Things proceed the days pass by difference is found in random conversations, with a wide variety of inquisitive clients who on occasion discuss things at length.

Their shoes as well the various designs some intricate fashions or dependable customs, so many lying about in his shop at the somewhat dull end of a typical day.

Until one day his sewing machine rebelliously decides to stubbornly break down.

Leading him to use an old model from the basement.

With wild unknown imaginary features. 

It's a bit far-fetched this world weary Cobbler although it's still well-suited to the heroic times, not as flashy or bedazzling as Marvel or D.C but so much more appealing in the gentle undertow. 

The protagonist isn't a crazy rich genius with unlimited resources at his or her disposal, nor a gifted scientist creatively experimenting with research grants which lavishly facilitate, he's rather a regular humble Joe who genuinely cares about work and family, and even comes around to loving his neighbourhood and his shop's old school place ensconced within it.

He is uncertain as to how to proceed after accidentally discovering the miraculous tool, and engages in spirited trial and error with comic results before taking things seriously.
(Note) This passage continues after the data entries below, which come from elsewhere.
(* ===== verification/Environment.v ===== *)
(** * Environments of child processes

    pkg/adapters/providerprocess/env.go, [sanitizedEnv] of
    internal/agentnode/adapter_command.go, [helperEnv] of envelope.go,
    internal/agentnode/native_credentials.go and [Session.Environment] of
    pkg/adapters/sessionsandbox/session.go: which variables of the Node a child
    process gets.  An environment is a list of "NAME=value" entries. *)

From S2P Require Import Prelude GoStrings Paths PrivateFiles.
From stdpp Require Import options.

Open Scope Z_scope.

(** [name, value, ok := strings.Cut(item, "=")] *)
Definition env_name (item : string) : string := (Cut item "=").1.1.
Definition env_value (item : string) : string := (Cut item "=").1.2.
Definition env_ok (item : string) : bool := (Cut item "=").2.

(** The trimmed, nonblank names of an allowlist. *)
Definition allow_names (allowlist : list string) : list string :=
  List.filter (λ k, negb (bool_decide (k = ""))) (map TrimSpace allowlist).

(** ** The command adapter *)

Definition defaultAdapterEnvAllowlist : list string := ["PATH"; "HOME"; "TMPDIR"; "TEMP"; "TMP"; "LANG"].
Definition adapterEnvKeyAllowed (key : string) (allowed : list string) : bool :=
  bool_decide (key ∈ allowed) || HasPrefix key "LC_".

(** [sanitizedEnv] *)
Definition sanitizedEnv (env extraAllowlist : list string) : list string :=
  let allowed := defaultAdapterEnvAllowlist ++ allow_names extraAllowlist in
  List.filter (λ item, env_ok item && adapterEnvKeyAllowed (env_name item) allowed) env.

(** [helperEnv] of a run whose helper session is known. *)
Record helper_endpoints := { h_BaseURL : string; h_Token : string; h_CallAgent : string; h_Events : string }.
Definition helperEnv (runID : string) (helper : option helper_endpoints) : list string :=
  match helper with
  | None => []
  | Some h =>
      ["OPENLINKER_AGENT_NODE_RUN_ID=" +:+ runID;
       "OPENLINKER_AGENT_NODE_HELPER_URL=" +:+ h_BaseURL h;
       "OPENLINKER_AGENT_NODE_HELPER_TOKEN=" +:+ h_Token h;
       "OPENLINKER_AGENT_NODE_HELPER_CALL_AGENT_URL=" +:+ h_CallAgent h;
       "OPENLINKER_AGENT_NODE_HELPER_EVENTS_URL=" +:+ h_Events h]
  end.

(** ** Provider processes *)

Definition baseProviderEnvironment : list string :=
  ["PATH"; "Path"; "PATHEXT"; "HOME"; "USERPROFILE"; "HOMEDRIVE"; "HOMEPATH"; "APPDATA"; "LOCALAPPDATA";
   "PROGRAMDATA"; "SYSTEMROOT"; "SystemRoot"; "WINDIR"; "COMSPEC"; "TMPDIR"; "TEMP"; "TMP"; "LANG"].

(** [WithIdentity]; [username] is [effectiveUsername()]. *)
Definition WithIdentity (username : string) (environment : list string) : list string :=
  List.filter (λ item, negb (HasPrefix item "USER=") && negb (HasPrefix item "LOGNAME=")) environment ++
  (if bool_decide (username = "") then [] else ["USER=" +:+ username; "LOGNAME=" +:+ username]).

(** [Environment] *)
Definition Environment (username : string) (environment allowlist : list string) : list string :=
  let allowed := baseProviderEnvironment ++ allow_names allowlist in
  WithIdentity username
    (List.filter (λ item, env_ok item && (bool_decide (env_name item ∈ allowed) || HasPrefix (env_name item) "LC_"))
       environment).

(** ** Session sandboxes *)

Definition inherited_names : list string := ["PATH"; "CODEX_API_KEY"; "ANTHROPIC_API_KEY"; "ANTHROPIC_BASE_URL"].
(** The map literal of [Session.Environment]; [data] and [temp] are the session's. *)
Definition session_values (data temp : string) : list (string * string) :=
  [("HOME", JoinPath [data; "home"]); ("CODEX_HOME", JoinPath [data; "codex"]);
   ("CLAUDE_CONFIG_DIR", JoinPath [data; "claude"]); ("TMPDIR", temp); ("TMP", temp); ("TEMP", temp);
   ("XDG_CONFIG_HOME", JoinPath [data; "home/.config"]); ("XDG_CACHE_HOME", JoinPath [data; "home/.cache"]);
   ("XDG_DATA_HOME", JoinPath [data; "home/.local/share"]); ("LANG", "C"); ("LC_ALL", "C")].

(** One round of the second loop. *)
Definition set_variable (result : list string) (kv : string * string) : list string :=
  List.filter (λ entry, negb (HasPrefix entry (kv.1 +:+ "="))) result ++ [kv.1 +:+ "=" +:+ kv.2].

(** [Session.Environment]; [order] is the order in which the map is ranged over. *)
Definition Session_Environment (order : list (string * string)) (values : list string) : list string :=
  foldl set_variable
    (List.filter (λ entry, env_ok entry && bool_decide (env_name entry ∈ inherited_names)) values) order.

(** ** Claude credentials *)

(** The last entry of a name wins; absent is the empty string. *)
Definition last_value (name : string) (environment : list string) : string :=
  foldl (λ v item, if bool_decide (env_name item = name) then TrimSpace (env_value item) else v) "" environment.

Definition errExclusive : go_error :=
  ENew "ANTHROPIC_API_KEY and ANTHROPIC_API_KEY_FILE are mutually exclusive".
Definition errKeyFile : go_error :=
  ENew "ANTHROPIC_API_KEY_FILE must be a readable, nonempty private regular file owned by the current user (no symlinks, at most 64 KiB)".
Definition errKeyMissing : go_error :=
  ENew "Claude delegation uses --bare and requires ANTHROPIC_API_KEY or ANTHROPIC_API_KEY_FILE; OAuth/Keychain login is not used".

(** [prepareNativeCredentials] on Unix: the environment of the configuration
    ([None] is nil, for which the process environment is read) and the secret
    file as the reader sees it.  [Ok None] leaves the configuration as it is. *)
Definition prepareNativeCredentials (provider : string) (targets : list string) (env : option (list string))
    (process : list string) (file : string → read_env) : result (option (list string)) :=
  if negb (EqualFold (TrimSpace provider) "claude") then Ok None
  else
    let environment := default process env in
    let key := last_value "ANTHROPIC_API_KEY" environment in
    let path := last_value "ANTHROPIC_API_KEY_FILE" environment in
    let required := negb (bool_decide (targets = [])) in
    if negb required && bool_decide (path = "") then Ok None
    else if negb (bool_decide (key = "")) && negb (bool_decide (path = "")) then Err errExclusive
    else
      key' ← (if bool_decide (path = "") then Ok key
              else match ReadPrivateSecret (file path) with Ok k => Ok k | Err _ => Err errKeyFile end);
      if bool_decide (key' = "") && required then Err errKeyMissing
      else
        let kept := List.filter (λ item, negb (bool_decide (env_name item = "ANTHROPIC_API_KEY")) &&
                                         negb (bool_decide (env_name item = "ANTHROPIC_API_KEY_FILE"))) environment in
        Ok (Some (kept ++ if bool_decide (key' = "") then [] else ["ANTHROPIC_API_KEY=" +:+ key'])).

(** ** Names *)

Definition no_equals (k : string) : bool := str_forallb (λ c, negb (bool_decide (c = "="%char))) k.

Lemma Cut_entry k v : no_equals k = true → Cut (k +:+ String "=" v) "=" = (k, v, true).
Proof.
  induction k as [|c k IH]; unfold no_equals; cbn [str_forallb].
  - intros _. change ("" +:+ String "=" v) with (String "=" v). cbn. done.
  - intros [Hc Hk]%andb_true_iff. go_bool. rewrite str_app_cons. cbn [Cut]. rewrite bool_decide_false by done.
    by rewrite IH.
Qed.
Lemma env_name_entry k v : no_equals k = true → env_name (k +:+ "=" +:+ v) = k.
Proof. intros Hk. unfold env_name. change ("=" +:+ v) with (String "=" v). by rewrite Cut_entry. Qed.

Lemma env_name_prefix entry k : no_equals k = true → HasPrefix entry (k +:+ "=") = true → env_name entry = k.
Proof.
  intros Hk Hp. apply prefix_inv in Hp. rewrite Hp, <-str_app_assoc.
  apply (env_name_entry k _ Hk).
Qed.

(** a child process gets no variable the operator did not let through: every
    entry of a provider's environment is an entry of the Node's whose name is a base
    name, an allowlisted name or a locale name, or the identity the Node derives
    itself (never the caller's USER or LOGNAME); every such entry is passed on; and
    the command adapter's filter admits only its own names. *)
Theorem child_environment_bounded username env allowlist item :
  (item ∈ Environment username env allowlist ↔
     (item ∈ env ∧ env_ok item = true ∧
      (env_name item ∈ baseProviderEnvironment ++ allow_names allowlist ∨ HasPrefix (env_name item) "LC_" = true) ∧
      HasPrefix item "USER=" = false ∧ HasPrefix item "LOGNAME=" = false) ∨
     (username ≠ "" ∧ (item = "USER=" +:+ username ∨ item = "LOGNAME=" +:+ username))) ∧
  (item ∈ sanitizedEnv env allowlist ↔
     item ∈ env ∧ env_ok item = true ∧
     (env_name item ∈ defaultAdapterEnvAllowlist ++ allow_names allowlist ∨ HasPrefix (env_name item) "LC_" = true)).
Proof.
  split.
  - unfold Environment, WithIdentity. rewrite elem_of_app, !elem_of_filter_bool.
    rewrite !andb_true_iff, !negb_true_iff, orb_true_iff, bool_decide_eq_true.
    case_bool_decide as Hu; rewrite ?elem_of_cons, ?elem_of_nil; tauto.
  - unfold sanitizedEnv, adapterEnvKeyAllowed. rewrite elem_of_filter_bool, andb_true_iff, orb_true_iff, bool_decide_eq_true. tauto.
Qed.

Example node_secrets_stay :
  Environment "svc" ["PATH=/bin"; "OPENLINKER_AGENT_TOKEN=ol_secret"; "USER=root"; "LC_ALL=C"; "broken"] [" EXTRA "] =
  ["PATH=/bin"; "LC_ALL=C"; "USER=svc"; "LOGNAME=svc"].
Proof. vm_compute. reflexivity. Qed.

(** ** The session environment *)

Definition entry (kv : string * string) : string := kv.1 +:+ "=" +:+ kv.2.

Lemma filter_all {A} (f : A → bool) l : (∀ x, x ∈ l → f x = true) → List.filter f l = l.
Proof.
  induction l as [|x l IH]; intros Hl; [done|]. cbn. rewrite (Hl x) by by left. f_equal. apply IH.
  intros y Hy. apply Hl. by right.
Qed.

Lemma set_variables order acc :
  NoDup order.*1 → Forall (λ kv, no_equals kv.1 = true) order →
  (∀ e k, e ∈ acc → k ∈ order.*1 → env_name e ≠ k) →
  foldl set_variable acc order = acc ++ map entry order.
Proof.
  revert acc. induction order as [|[k v] order IH]; intros acc Hn Hk Hacc; cbn [foldl map]; [by rewrite app_nil_r|].
  apply list.NoDup_cons in Hn as [Hnk Hn]. apply list.Forall_cons in Hk as [Hk1 Hk]. cbn [fst] in Hk1.
  assert (set_variable acc (k, v) = acc ++ [entry (k, v)]) as ->.
  { unfold set_variable, entry. cbn [fst snd]. f_equal. apply filter_all. intros e He. apply negb_true_iff.
    destruct (HasPrefix e (k +:+ "=")) eqn:Hp; [|done]. apply env_name_prefix in Hp; [|done].
    exfalso. apply (Hacc e k He); [by left|done]. }
  rewrite IH; [by rewrite <-app_assoc|done|done|].
  intros e k' [He| ->%list_elem_of_singleton]%elem_of_app Hk'.
  - apply Hacc; [done|by right].
  - unfold entry. cbn [fst snd]. rewrite env_name_entry by done. intros ->. by apply Hnk.
Qed.

Definition session_names : list string :=
  ["HOME"; "CODEX_HOME"; "CLAUDE_CONFIG_DIR"; "TMPDIR"; "TMP"; "TEMP"; "XDG_CONFIG_HOME"; "XDG_CACHE_HOME";
   "XDG_DATA_HOME"; "LANG"; "LC_ALL"].
Lemma session_values_names data temp : (session_values data temp).*1 = session_names.
Proof. reflexivity. Qed.

(** whatever the order in which Go ranges over the map, a sandboxed client's
    environment is the inherited PATH and provider credentials followed by exactly
    one private value for each of its eleven variables: no HOME, configuration or
    temporary directory of the operator survives. *)
Theorem session_environment_private data temp order values :
  order ≡ₚ session_values data temp →
  Session_Environment order values =
    List.filter (λ e, env_ok e && bool_decide (env_name e ∈ inherited_names)) values ++ map entry order.
Proof.
  intros Ho. unfold Session_Environment. apply set_variables.
  - rewrite Ho, session_values_names. apply (bool_decide_unpack (NoDup session_names)). vm_compute. done.
  - rewrite Ho. repeat constructor.
  - intros e k He Hk Heq. rewrite Ho, session_values_names in Hk. apply elem_of_filter_bool in He as [Hin _].
    apply andb_true_iff in Hin as [_ Hin%bool_decide_eq_true]. subst k.
    assert (Forall (λ n, bool_decide (n ∉ session_names) = true) inherited_names) as Hd by (repeat constructor).
    rewrite list.Forall_forall in Hd. apply Hd in Hin. by apply bool_decide_eq_true in Hin.
Qed.

(** ** Credentials *)

(** when Node prepares a Claude environment it pins exactly one credential
    and hides where it came from: the secret's file name is never forwarded, the
    only ANTHROPIC_API_KEY entry is the prepared key, every other entry is kept in
    order, and with delegation targets there is always a key. *)
Theorem credentials_pinned provider targets env process file env' :
  prepareNativeCredentials provider targets env process file = Ok (Some env') →
  ∃ key, env' =
    List.filter (λ item, negb (bool_decide (env_name item = "ANTHROPIC_API_KEY")) &&
                         negb (bool_decide (env_name item = "ANTHROPIC_API_KEY_FILE"))) (default process env) ++
    (if bool_decide (key = "") then [] else ["ANTHROPIC_API_KEY=" +:+ key]) ∧
  (∀ item, item ∈ env' → env_name item ≠ "ANTHROPIC_API_KEY_FILE" ∧
     (env_name item = "ANTHROPIC_API_KEY" → item = "ANTHROPIC_API_KEY=" +:+ key)) ∧
  (targets ≠ [] → key ≠ "").
Proof.
  unfold prepareNativeCredentials. destruct (negb (EqualFold _ _)); [done|].
  set (environment := default process env). set (path := last_value "ANTHROPIC_API_KEY_FILE" environment).
  destruct (negb (negb (bool_decide (targets = []))) && _); [done|]. destruct (negb _ && negb _); [done|].
  destruct (if bool_decide (path = "") then _ else _) as [key|e]; [|done]. unfold mbind, result_bind.
  destruct (bool_decide (key = "") && negb (bool_decide (targets = []))) eqn:Hreq; [done|].
  intros [= <-]. exists key. split; [done|]. split.
  - intros item [Hin|Hin]%elem_of_app.
    + apply elem_of_filter_bool in Hin as [Hf _]. go_bool. done.
    + case_bool_decide; [by apply not_elem_of_nil in Hin|]. apply list_elem_of_singleton in Hin as ->.
      change ("ANTHROPIC_API_KEY=" +:+ key) with ("ANTHROPIC_API_KEY" +:+ "=" +:+ key).
      by rewrite env_name_entry.
  - intros Ht. rewrite (bool_decide_false (targets = [])) in Hreq by done.
    cbn in Hreq. rewrite andb_true_r in Hreq. by apply bool_decide_eq_false in Hreq.
Qed.

(** ** Witnesses *)
Module EnvWitness.
Lemma session_environment_private_witness :
  Session_Environment (reverse (session_values "/s/data" "/tmp/olns-1")) ["PATH=/bin"; "HOME=/root"; "SSH_AUTH_SOCK=/x"] =
  List.filter (λ e, env_ok e && bool_decide (env_name e ∈ inherited_names)) ["PATH=/bin"; "HOME=/root"; "SSH_AUTH_SOCK=/x"] ++
  map entry (reverse (session_values "/s/data" "/tmp/olns-1")).
Proof. apply (session_environment_private "/s/data" "/tmp/olns-1"). apply reverse_Permutation. Defined.

Definition secret_file (path : string) : read_env :=
  undisturbed {["/run/key" := private_file "sk-1"]} path.
Definition operator_env : list string := ["PATH=/bin"; "ANTHROPIC_API_KEY_FILE=/run/key"].
Lemma credentials_pinned_witness :
  ∃ env', prepareNativeCredentials "claude" ["agent"] (Some operator_env) [] secret_file = Ok (Some env') ∧
    env' = ["PATH=/bin"; "ANTHROPIC_API_KEY=sk-1"] ∧
  ∃ key, env' =
    List.filter (λ item, negb (bool_decide (env_name item = "ANTHROPIC_API_KEY")) &&
                         negb (bool_decide (env_name item = "ANTHROPIC_API_KEY_FILE"))) operator_env ++
    (if bool_decide (key = "") then [] else ["ANTHROPIC_API_KEY=" +:+ key]) ∧ key ≠ "".
Proof.
  exists ["PATH=/bin"; "ANTHROPIC_API_KEY=sk-1"].
  assert (prepareNativeCredentials "claude" ["agent"] (Some operator_env) [] secret_file =
    Ok (Some ["PATH=/bin"; "ANTHROPIC_API_KEY=sk-1"])) as H by (vm_compute; reflexivity).
  split; [exact H|]. split; [reflexivity|].
  destruct (credentials_pinned "claude" ["agent"] (Some operator_env) [] secret_file _ H) as (key & He & _ & Hk).
  exists key. split; [exact He|]. apply Hk. discriminate.
Defined.
End EnvWitness.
Indeed he cleverly takes the unsung side of an elderly resident who wants to keep his apartment, and is able to strategically embrace multi-step planning in complex resilient underground economics.

It's cool to see the little guy stand up and industriously help out the people in his community.

It's more organic, not a $60 dollar cheque.

Strong local initiatives. 

Beyond oligarch power.

Tuesday, February 6, 2024

Stillwater

A father whose tumultuous routine led to an awkward relationship with his struggling family (Matt Damon as William), is consumed with obsessive guilt several years later when his daughter's arrested (Abigail Breslin as Allison). 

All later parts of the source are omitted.